[Stored data]

□ □ □ □ □

(** * load_orders.py: loading order records from JSON into the SQLite table [orders]

    A shallow embedding of [OrdersDatabase] (connect, close, create_schema,
    get_existing_order_ids, insert_orders), of [load_json] and of [main],
    followed by the properties of the insertion pipeline.

    Conventions of the embedding.
    - A Python statement that may raise is a value of [result]; the
      [except] clauses of the source are functions on the exception.
    - JSON values are the values [json.load] produces: [None], [bool],
      [int], [float], [str], [list], [dict].
    - [existing_ids] is annotated [set[str]] in the source, so the value of
      [raw["order_id"]] is a [str] here; all other fields of a record are
      arbitrary JSON values.
    - [datetime.fromisoformat] and the JSON decoder are library functions:
      the development is parametric in them.
    - Log messages are not represented. *)

From Stdlib Require Import ZArith String Ascii Floats.SpecFloat.
From stdpp Require Import gmap strings list.

Set Warnings "-register-all,-clear-no-such-hyp".
Local Open Scope Z_scope.

(** ** Python exceptions and results *)

Module Py.

(** The exception classes the two functions can meet.  All of them derive
    from [Exception]; the last three are those of [sqlite3]. *)
Inductive exn : Type :=
  | KeyError (key : string)
  | TypeError
  | AttributeError
  | ValueError
  | OverflowError
  | FileNotFoundError
  | JSONDecodeError
  | IntegrityError
  | ProgrammingError
  | OperationalError.

Inductive result (A : Type) : Type :=
  | Ok (a : A)
  | Raise (e : exn).
Arguments Ok {A} a.
Arguments Raise {A} e.

#[export] Instance result_ret : MRet result := λ A a, Ok a.
#[export] Instance result_bind : MBind result := λ A B f m,
  match m with
  | Ok a => f a
  | Raise e => Raise e
  end.

End Py.
Export Py.

(** ** JSON values *)

Inductive json : Type :=
  | JNull
  | JBool (b : bool)
  | JInt (n : Z)
  | JFloat (f : spec_float)
  | JStr (s : string)
  | JArr (l : list json)
  | JObj (o : gmap string json).

(** [len(data)]: defined on lists, dicts and strings only. *)
Definition py_len (v : json) : result Z :=
  match v with
  | JArr l => Ok (Z.of_nat (length l))
  | JObj o => Ok (Z.of_nat (size o))
  | JStr s => Ok (Z.of_nat (String.length s))
  | _ => Raise TypeError
  end.

(** One element of the [orders] list: the dict [raw], by the five keys the
    loop reads.  [None] is an absent key. *)
Record raw_order : Type := RawOrder {
  raw_order_id : option string;
  raw_status : option json;
  raw_date : option json;
  raw_amount : option json;
  raw_customer : option json
}.

(** [raw[key]] *)
Definition getitem {A} (key : string) (field : option A) : result A :=
  match field with
  | Some v => Ok v
  | None => Raise (KeyError key)
  end.

(** [raw.get("customer", {}).get("region")]: [dict.get] exists on dicts
    only, and yields [None] both for an absent key and for a stored
    [null]. *)
Definition get_customer_region (customer : option json) : result json :=
  match customer with
  | None => Ok JNull
  | Some (JObj o) => Ok (default JNull (o !! "region"%string))
  | Some _ => Raise AttributeError
  end.

(** ** Timestamps *)

Record datetime : Type := DateTime {
  year : Z; month : Z; day : Z;
  hour : Z; minute : Z; second : Z; microsecond : Z;
  utcoffset : option Z
}.

(** ** The SQLite side *)

Module Sqlite.

(** Storage classes of the values bound to the INSERT statement. *)
Inductive value : Type :=
  | Null
  | Integer (n : Z)
  | Real (f : spec_float)
  | Text (s : string).

Definition is_null (v : value) : bool :=
  match v with Null => true | _ => false end.

Definition is_nan (f : spec_float) : bool :=
  match f with S754_nan => true | _ => false end.

Definition int64 (n : Z) : bool :=
  (- 2 ^ 63 <=? n) && (n <? 2 ^ 63).

(** Binding one Python value to a [?] placeholder.  [bool] is an [int];
    an [int] outside 64 bits raises [OverflowError]; a NaN is bound as
    NULL; lists and dicts are not supported. *)
Definition bind_parameter (v : json) : result value :=
  match v with
  | JNull => Ok Null
  | JBool b => Ok (Integer (if b then 1 else 0))
  | JInt n => if int64 n then Ok (Integer n) else Raise OverflowError
  | JFloat f => Ok (if is_nan f then Null else Real f)
  | JStr s => Ok (Text s)
  | JArr _ | JObj _ => Raise ProgrammingError
  end.

(** A row of [orders], by the five columns the INSERT names, holding the
    values as they were bound ([order_dt] is kept as the [datetime]
    it is adapted from).  [loaded_at] is filled in by SQLite with the
    time of the insertion and is not represented. *)
Record row : Type := Row {
  order_id : string;
  status : value;
  date : datetime;
  amount : value;
  customer_region : value
}.

(** [SELECT order_id FROM orders], in row order. *)
Definition order_ids (t : list row) : list string := order_id <$> t.

(** [INSERT INTO orders (order_id, status, date, amount, customer_region)
    VALUES (?, ?, ?, ?, ?)]: the parameters are bound left to right, then
    the NOT NULL columns and the primary key are checked. *)
Definition insert (t : list row) (oid : string) (st : json) (dt : datetime)
    (am : json) (region : json) : result (list row) :=
  st' ← bind_parameter st;
  am' ← bind_parameter am;
  region' ← bind_parameter region;
  if is_null st' || is_null am' || is_null region' then Raise IntegrityError
  else if bool_decide (oid ∈ order_ids t) then Raise IntegrityError
  else Ok (t ++ [Row oid st' dt am' region']).

End Sqlite.

(** ** OrdersDatabase *)

Inductive connection : Type := Open | Closed.

(** [conn] is [self.conn]; [orders_table] is the table [orders] of the file
    [db_path] ([None] while the table does not exist). *)
Record OrdersDatabase : Type := mkOrdersDatabase {
  conn : option connection;
  orders_table : option (list Sqlite.row)
}.

(** [OrdersDatabase(db_path, logger)] on a file holding [file]. *)
Definition init (file : option (list Sqlite.row)) : OrdersDatabase :=
  {| conn := None; orders_table := file |}.

(** A method: the outcome and the object after the call (an exception
    leaves the assignments made before it in place). *)
Definition method (A : Type) : Type := OrdersDatabase → result A * OrdersDatabase.

(** [connect]: [can_open] tells whether [sqlite3.connect] succeeds. *)
Definition connect (can_open : bool) : method unit := λ db,
  if can_open
  then (Ok (), {| conn := Some Open; orders_table := orders_table db |})
  else (Raise OperationalError, db).

(** [close]: [self.conn] is falsy only while it is [None]; closing a closed
    connection does nothing. *)
Definition close : method unit := λ db,
  match conn db with
  | Some _ => (Ok (), {| conn := Some Closed; orders_table := orders_table db |})
  | None => (Ok (), db)
  end.

(** [self.conn.cursor()] *)
Definition cursor (db : OrdersDatabase) : result unit :=
  match conn db with
  | None => Raise AttributeError
  | Some Closed => Raise ProgrammingError
  | Some Open => Ok ()
  end.

Definition create_schema : method unit := λ db,
  match cursor db with
  | Raise e => (Raise e, db)
  | Ok _ =>
      (Ok (), {| conn := conn db;
                 orders_table := Some (default [] (orders_table db)) |})
  end.

Definition get_existing_order_ids (db : OrdersDatabase) : result (gset string) :=
  _ ← cursor db;
  match orders_table db with
  | None => Raise OperationalError
  | Some t => Ok (list_to_set (Sqlite.order_ids t))
  end.

(** The variables of the loop of [insert_orders]; [rows] is the table as
    the cursor sees it. *)
Record loop_state : Type := LoopState {
  rows : list Sqlite.row;
  existing_ids : gset string;
  inserted : Z;
  skipped : Z;
  errors : Z
}.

□ □ □ □ □

→ **Assigned task**:
All that should be written out is the stretch of lines above between the one holding "if can_open" and the one holding "existing_ids : gset string;", inclusive, exactly as given.

→ **Task answer**:
  if can_open
  then (Ok (), {| conn := Some Open; orders_table := orders_table db |})
  else (Raise OperationalError, db).

(** [close]: [self.conn] is falsy only while it is [None]; closing a closed
    connection does nothing. *)
Definition close : method unit := λ db,
  match conn db with
  | Some _ => (Ok (), {| conn := Some Closed; orders_table := orders_table db |})
  | None => (Ok (), db)
  end.

(** [self.conn.cursor()] *)
Definition cursor (db : OrdersDatabase) : result unit :=
  match conn db with
  | None => Raise AttributeError
  | Some Closed => Raise ProgrammingError
  | Some Open => Ok ()
  end.

Definition create_schema : method unit := λ db,
  match cursor db with
  | Raise e => (Raise e, db)
  | Ok _ =>
      (Ok (), {| conn := conn db;
                 orders_table := Some (default [] (orders_table db)) |})
  end.

Definition get_existing_order_ids (db : OrdersDatabase) : result (gset string) :=
  _ ← cursor db;
  match orders_table db with
  | None => Raise OperationalError
  | Some t => Ok (list_to_set (Sqlite.order_ids t))
  end.

(** The variables of the loop of [insert_orders]; [rows] is the table as
    the cursor sees it. *)
Record loop_state : Type := LoopState {
  rows : list Sqlite.row;
  existing_ids : gset string;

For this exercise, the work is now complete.